A notória falta de acessibilidade no sistema de transportes públicos e infraestrutura urbana no Brasil têm prejudicado toda a sociedade e, notadamente, as PcD. Percebe-se a tentativa de transferir ao setor privado a solução para a ausência de mobilidade. O próprio governo, em determinadas circunstâncias, não cumpre a legislação inclusiva e não consegue oferecer para as PcD um transporte público de qualidade, incentivando a compra de carros adaptados, com isenção de impostos.
O conjunto de dados examinados na pesquisa indica que o texto legislativo é ineficiente na tentativa de incluir PcD e não confere reais benefícios à minoria. Trata-se de iniciativa inócua, pois atinge e beneficia pequena parcela de PcD no Brasil.
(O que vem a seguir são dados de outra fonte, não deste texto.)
Lemma num_condition_text t n id r j b c s ops opnds : nat31 id = true -> name_char c = false ->
  getJobData st id = Some r -> jobs st !! r = Some j -> array j = Some b ->
  num_condition st t (state n ("("%char :: dec id ++ c :: s) ops opnds)
  = comparison true set_num (state n (c :: s) ops (newJgrp t (Some b) :: opnds)).
Proof.
  intros H Hc G J B. unfold num_condition. rewrite expect_left. cbn [mbind res_bind].
  rewrite next_dec by assumption. cbn [mbind res_bind].
  rewrite isint_dec by (try (apply int32_of_nat31; exact H); unfold nat31, INFINIT_INT in *; bool_split; lia).
  rewrite atoi_dec, G by now apply int32_of_nat31. rewrite J. cbn [deref mbind res_bind]. rewrite B. reflexivity.
Qed.

Lemma step_job fuel tok t p : is_job_type t = true -> step fuel tok t p = job_condition st user false t p.
Proof. now destruct t. Qed.
Lemma step_num fuel tok t p : is_num_type t = true -> step fuel tok t p = num_condition st t p.
Proof. now destruct t. Qed.

Lemma atom_step a t n s ops opnds : atom_ok a = true -> atom_node a = Some t ->
  exists tok ty r n', getToken (atom_text a ++ s) = Some (tok, ty, r)
    /\ forall fuel, step fuel tok ty (state n r ops opnds) = Ok (state n' s ops (t :: opnds)).
Proof.
  intros Ha Hn. destruct a as [ty id|id op code|ty id op num]; cbn [atom_ok atom_node atom_text] in *; bool_split;
    rewrite <- app_assoc; cbn [app]; rewrite <- app_assoc; cbn [app]; rewrite <- ?app_assoc; cbn [app].
  - destruct (match_number st id false [] LSBE_DEPEND_SYNTAX) as [[| |[|r [|? ?]] idx]| | |] eqn:M; try discriminate.
    injection Hn as <-. do 3 eexists. exists 1%nat. split; [apply token_keyword; now rewrite H|]. intros fuel.
    rewrite step_job by assumption. rewrite (job_condition_text ty n id r idx) by (auto; lia).
    destruct (teq ty DPT_EXIT); [|apply expect_right].
    unfold comparison, next_token. cbn [state dependCond]. now rewrite token_right.
  - destruct (match_number st id false [] LSBE_DEPEND_SYNTAX) as [[| |[|r [|? ?]] idx]| | |] eqn:M; try discriminate.
    injection Hn as <-. do 3 eexists. exists 1%nat. split; [now apply token_keyword|]. intros fuel.
    rewrite step_job by reflexivity. rewrite (job_condition_text DPT_EXIT n id r idx) by (auto; lia).
    now apply comparison_text.
  - destruct (getJobData st id) as [r|] eqn:G; [|discriminate]. cbn [option_map] in Hn.
    destruct (jobs st !! r) as [j|] eqn:J; [|discriminate]. destruct (array j) as [b|] eqn:B; [|discriminate].
    injection Hn as <-. do 3 eexists. exists n. split; [apply token_keyword; now rewrite H, orb_true_r|]. intros fuel.
    rewrite step_num by assumption. rewrite (num_condition_text ty n id r j b) by first [assumption|reflexivity].
    now apply comparison_text.
Qed.
(* ===== verification/Counters.v ===== *)
(** * Counters of queues, users and hosts (lsbatch/daemons/mbd.misc.c)

    The master daemon counts job slots by state for every queue, user, user group
    and host, and for the pairs of queue and user, queue and host, user and host,
    host and user.  The limits of the configuration are compared with these
    counters when jobs are dispatched.

    A pointer to a queue, user or host is the name of the object.  The tables
    [uAcct] and [hAcct] are the maps that the hash tables of HashTab.v refine.
    [reasonTb[1]] and [hReasonTb[1]] are maps from host numbers (0 for the queue or
    user itself), in which a missing number is 0.  Messages to the system log are
    left out.  [getQUsable] of the scheduler recomputes what [qUsable] holds; it is
    an argument of the functions that call it. *)
From stdpp Require Import base gmap list.
From Stdlib Require Import ZArith Ascii Lia.
From Corelib Require Import SpecFloat.
From S2P Require Import Prelude CNum.
Local Open Scope Z_scope.

(** ** Constants of lsbatch.h, mbd.h, daemons.h and lsf.h *)

Definition JOB_STAT_PEND : Z := 0x01.
Definition JOB_STAT_PSUSP : Z := 0x02.
Definition JOB_STAT_RUN : Z := 0x04.
Definition JOB_STAT_SSUSP : Z := 0x08.
Definition JOB_STAT_USUSP : Z := 0x10.
Definition JOB_STAT_EXIT : Z := 0x20.
Definition JOB_STAT_DONE : Z := 0x40.
Definition JOB_STAT_WAIT : Z := 0x200.
Definition JOB_STAT_UNKWN : Z := 0x10000.
Definition JOB_STAT_PRE_EXEC : Z := 0x04000000.
Definition JOB_STAT_RESERVE : Z := 0x20000000.
Definition JOB_STAT_MIG : Z := 0x40000000.
Definition MASK_INT_JOB_STAT : Z := 0x000FFFFF.

Definition MASK_STATUS (s : Z) : Z := Z.land s MASK_INT_JOB_STAT.
Definition SET_STATE (s n : Z) : Z := Z.lor (Z.ldiff s MASK_INT_JOB_STAT) n.
Definition IS_PEND (s : Z) : bool := has s JOB_STAT_PEND || has s JOB_STAT_PSUSP.
Definition IS_START (s : Z) : bool := has s JOB_STAT_RUN || has s JOB_STAT_SSUSP || has s JOB_STAT_USUSP.
Definition IS_FINISH (s : Z) : bool := has s JOB_STAT_DONE || has s JOB_STAT_EXIT.

Definition INFINIT_INT : Z := 0x7fffffff.
Definition INFINIT_FLOAT : spec_float := Eval vm_compute in float_of 0x7fffffff.
Definition HOST_STAT_FULL : Z := 0x10.
Definition HOST_STAT_UNREACH : Z := 0x20.
Definition HOST_STAT_UNAVAIL : Z := 0x40.
Definition HOST_STAT_EXCLUSIVE : Z := 0x100.
Definition HOST_STAT_REMOTE : Z := 0x80000000.
Definition LIM_UNAVAIL : Z := 0x00010000.
Definition M_STAGE_QUE_CAND : Z := 0x0004.
Definition M_STAGE_REPLAY : Z := 0x0008.
Definition QUEUE_UPDATE_USABLE : Z := 0x08.
Definition USER_GROUP : Z := 0x001.
Definition USER_INIT : Z := 0x004.
Definition SUB_EXCLUSIVE : Z := 0x40.
Definition PEND_QUE_JOB_LIMIT : Z := 303.
Definition PEND_QUE_USR_JLIMIT : Z := 304.
Definition PEND_USER_JOB_LIMIT : Z := 601.
Definition PEND_UGRP_JOB_LIMIT : Z := 602.
Definition PEND_HOST_JOB_LIMIT : Z := 1305.
Definition PEND_QUE_PROC_JLIMIT : Z := 1306.
Definition PEND_QUE_HOST_JLIMIT : Z := 1307.
Definition PEND_USER_PROC_JLIMIT : Z := 1308.
Definition PEND_HOST_USR_JLIMIT : Z := 1309.
Definition PEND_UGRP_PROC_JLIMIT : Z := 1324.
(** *** Entries that are not charged *)

(** Two entries for which every charge is the same. *)
Definition same_charges (e e' : entry) : Prop :=
  e_v e' = e_v e /\ e_hv e = czero /\ e_hv e' = czero /\ (e_v e = czero \/ e_q e' = e_q e /\ e_u e' = e_u e).

Lemma same_charges_terms e e' : same_charges e e' ->
  (forall w, cscale (w e') (e_hv e') = cscale (w e) (e_hv e)) /\ (forall w, cscale (w e') (started (e_hv e')) = cscale (w e) (started (e_hv e)))
  /\ (forall q, cscale (wq q e') (e_v e') = cscale (wq q e) (e_v e))
  /\ (forall q u, cscale (wqu q u e') (no_jobs (e_v e')) = cscale (wqu q u e) (no_jobs (e_v e)))
  /\ (forall u, cscale (wu u e') (e_v e') = cscale (wu u e) (e_v e)).
Proof.
  intros (V & H & H' & K). rewrite H, H', V. change (started czero) with czero. split_and!; intros; rewrite ?cscale_0_r; try done.
  - destruct K as [K|[K1 K2]]; [rewrite K; by rewrite !cscale_0_r|unfold wq; by rewrite K1].
  - destruct K as [K|[K1 K2]]; [rewrite K; change (no_jobs czero) with czero; by rewrite !cscale_0_r|unfold wqu, wq; by rewrite K1, K2].
  - destruct K as [K|[K1 K2]]; [rewrite K; by rewrite !cscale_0_r|unfold wu; by rewrite K2].
Qed.

(** The tables stay exact when every sum is the same. *)
Record same_sums (E F : entries) : Prop := {
  s_q : forall q, charge (wq q) e_v F = charge (wq q) e_v E;
  s_qu : forall q u, charge (wqu q u) (no_jobs ∘ e_v) F = charge (wqu q u) (no_jobs ∘ e_v) E;
  s_u : forall u, charge (wu u) e_v F = charge (wu u) e_v E;
  s_h : forall w, charge w e_hv F = charge w e_hv E;
  s_s : forall w, charge w (started ∘ e_hv) F = charge w (started ∘ e_hv) E }.
(* ===== verification/CounterTheorems.v ===== *)
(** * The counters are exact

    Every change of state of a job that the daemon makes keeps all counters equal
    to the sums over the jobs. *)
From stdpp Require Import base gmap list.
From Stdlib Require Import ZArith Ascii Lia.
From Corelib Require Import SpecFloat.
From S2P Require Import Prelude CNum Counters Ledger CounterInv.
Local Open Scope Z_scope.

(** ** States of jobs *)

(** The state without flags. *)
Definition known (s : Z) : Z := MASK_STATUS (Z.ldiff s JOB_STAT_UNKWN).
Definition KNOWN : Z := Eval vm_compute in Z.ldiff MASK_INT_JOB_STAT JOB_STAT_UNKWN.
Definition JOB_STAT_RWAIT : Z := Eval vm_compute in Z.lor JOB_STAT_RUN JOB_STAT_WAIT.
Abbreviation reserved j := (has (jStatus j) JOB_STAT_RESERVE).

Lemma known_land s : known s = Z.land s KNOWN.
Proof.
  unfold known, MASK_STATUS. rewrite <- (land_ldiff s JOB_STAT_UNKWN KNOWN) by done.
  apply Z.bits_inj'. intros n Hn. change KNOWN with (Z.ldiff MASK_INT_JOB_STAT JOB_STAT_UNKWN).
  rewrite !Z.land_spec, !Z.ldiff_spec. by destruct (Z.testbit s n), (Z.testbit JOB_STAT_UNKWN n), (Z.testbit MASK_INT_JOB_STAT n).
Qed.

Lemma has_known s x : Z.land KNOWN x = x -> has s x = has (known s) x.
Proof. intros H. unfold has. rewrite known_land, <- Z.land_assoc. by rewrite H. Qed.

Lemma known_ldiff s a : Z.land a KNOWN = 0 -> known (Z.ldiff s a) = known s.
Proof. intros H. rewrite !known_land. by apply land_ldiff. Qed.

Lemma known_lor s a : Z.land a KNOWN = 0 -> known (Z.lor s a) = known s.
Proof. intros H. rewrite !known_land, Z.land_lor_distr_l, H. apply Z.lor_0_r. Qed.

Lemma known_mask s : known (MASK_STATUS s) = known s.
Proof. rewrite !known_land. unfold MASK_STATUS. by rewrite <- Z.land_assoc. Qed.

Lemma known_set s n : known (SET_STATE s n) = known n.
Proof. rewrite !known_land. unfold SET_STATE. by rewrite Z.land_lor_distr_l, land_ldiff_all. Qed.

Lemma reserve_set s n : has (SET_STATE s (MASK_STATUS n)) JOB_STAT_RESERVE = has s JOB_STAT_RESERVE.
Proof.
  unfold SET_STATE. rewrite has_lor; [by rewrite has_ldiff|]. unfold MASK_STATUS. by rewrite <- Z.land_assoc, Z.land_0_r.
Qed.

(** ** Contributions *)

(** Slots in queues and of users, and units on each host, by state. *)
Definition pending (m : Z) : bool := (m =? JOB_STAT_PEND) || (m =? JOB_STAT_PSUSP).
Definition running (m : Z) : bool := (m =? JOB_STAT_RUN) || (m =? JOB_STAT_RWAIT).

Definition slots_at (m : Z) (r : bool) (num numReq : Z) : counters :=
  if pending m then if r then mkCnt numReq (numReq - num) 0 0 0 num else mkCnt numReq numReq 0 0 0 0
  else if running m then mkCnt num 0 num 0 0 0
  else if m =? JOB_STAT_SSUSP then if r then mkCnt num 0 0 0 0 num else mkCnt num 0 0 num 0 0
  else if m =? JOB_STAT_USUSP then if r then mkCnt num 0 0 0 0 num else mkCnt num 0 0 0 num 0
  else czero.
Definition units_at (m : Z) (r : bool) : counters :=
  if pending m then if r then mkCnt 1 0 0 0 0 1 else czero else slots_at m r 1 0.

Definition slots_of (j : jData) : counters := slots_at (known (jStatus j)) (reserved j) (numHostPtr j) (maxNumProcessors j).
Definition units_of (j : jData) : counters := units_at (known (jStatus j)) (reserved j).

Definition entry_of (j : jData) : entry :=
  mkE (qPtr j) (uPtr j) (hPtr j) (slots_of j) (units_of j) (maxNumProcessors j + numHostPtr j).
Abbreviation entries_of jobs := (entry_of <$> (jobs : gmap Z jData)).

(** A pending job has not more slots reserved than it asks for. *)
Definition job_ok (j : jData) : Prop :=
  0 <= maxNumProcessors j /\ (pending (known (jStatus j)) = true -> reserved j = true -> numHostPtr j <= maxNumProcessors j).

Lemma entry_of_ok j : job_ok j -> entry_ok (entry_of j).
Proof.
  intros [H1 H2]. assert (0 <= numHostPtr j) by (unfold numHostPtr; lia).
  unfold entry_ok, entry_of, slots_of, units_of, units_at, slots_at; cbn [e_v e_hv e_h e_size].
  destruct (pending (known (jStatus j))), (reserved j); try specialize (H2 eq_refl eq_refl);
    repeat case_match; unfold all_counters, czero, numHostPtr in *; cbn in *; lia.
Qed.

(** ** Updates of one job *)

Section Counters.
Variable anc : cstr -> list cstr.
Variable groups : list gData.
Variable local : cstr -> bool.
Variable getQUsable : mbd -> qData -> qUsable.
Abbreviation ledger := (CounterInv.ledger anc groups local).

(** The same job in another state. *)
Definition same_job (j j' : jData) : Prop :=
  userName j' = userName j /\ maxNumProcessors j' = maxNumProcessors j /\ qPtr j' = qPtr j /\ hPtr j' = hPtr j.

Lemma same_job_refl j : same_job j j.
Proof. done. Qed.
Lemma same_job_status j s : same_job j (set_jStatus j s).
Proof. done. Qed.

(** Exact counters, with job [k] in the state of [j]. *)
Definition exact_with (jobs : gmap Z jData) (k : Z) (j : jData) (stage : Z) (st : mbd) : Prop :=
  ledger (entries_of (<[k := j]> jobs)) st /\ mSchedStage st = stage.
A razão principal da presente pesquisa é fomentar os debates sobre o tema, uma vez que, inevitavelmente, ele estará na ordem do dia nos três poderes da República.
[1] Rodas, João Grandino, “Impactos do Estatuto da Pessoa com Deficiência e do Decreto 9.762/2019”, Revista Eletrônica Conjur, 27 de junho de 2019.
[2] Rodas, João Grandino, “A frota ideal de veículos a serem locados para pessoas com deficiência” e “Dados complementares sobre veículos para pessoas com deficiência”, Revista Eletrônica Conjur, respectivamente, 25 de julho e 8 de agosto de 2019.
[3] ADI 5452. A Confederação Nacional do Transporte (CNT) questiona junto ao Supremo Tribunal Federal (STF) dispositivo do Estatuto da Pessoa com Deficiência (Lei 13.146/2015), que obriga as locadoras a oferecer veículo adaptado para uso de deficientes a cada grupo de vinte automóveis de sua frota.
[4] http://www.ipea.gov.br/desafios/index.php?option=com_content&view=article&id=2498:catid=28&Itemid=23
Fonte: Conjur
Infelizmente no Brasil, quem legisla não tem o menor conhecimento prático dos temas relacionados. Esses artigos promovem a transferência da obrigação legal e social do Estado Brasileiro em criar condições e soluções para a mobilidade do portador de deficiência, para a iniciativa privada. Em um momento em que o país precisa desburocratizar para incentivar o crescimento econômico e a geração de emprego, essa excessiva oneração da operação das locadoras brasileiras, me parece inoportuna e totalmente fora do contexto do país.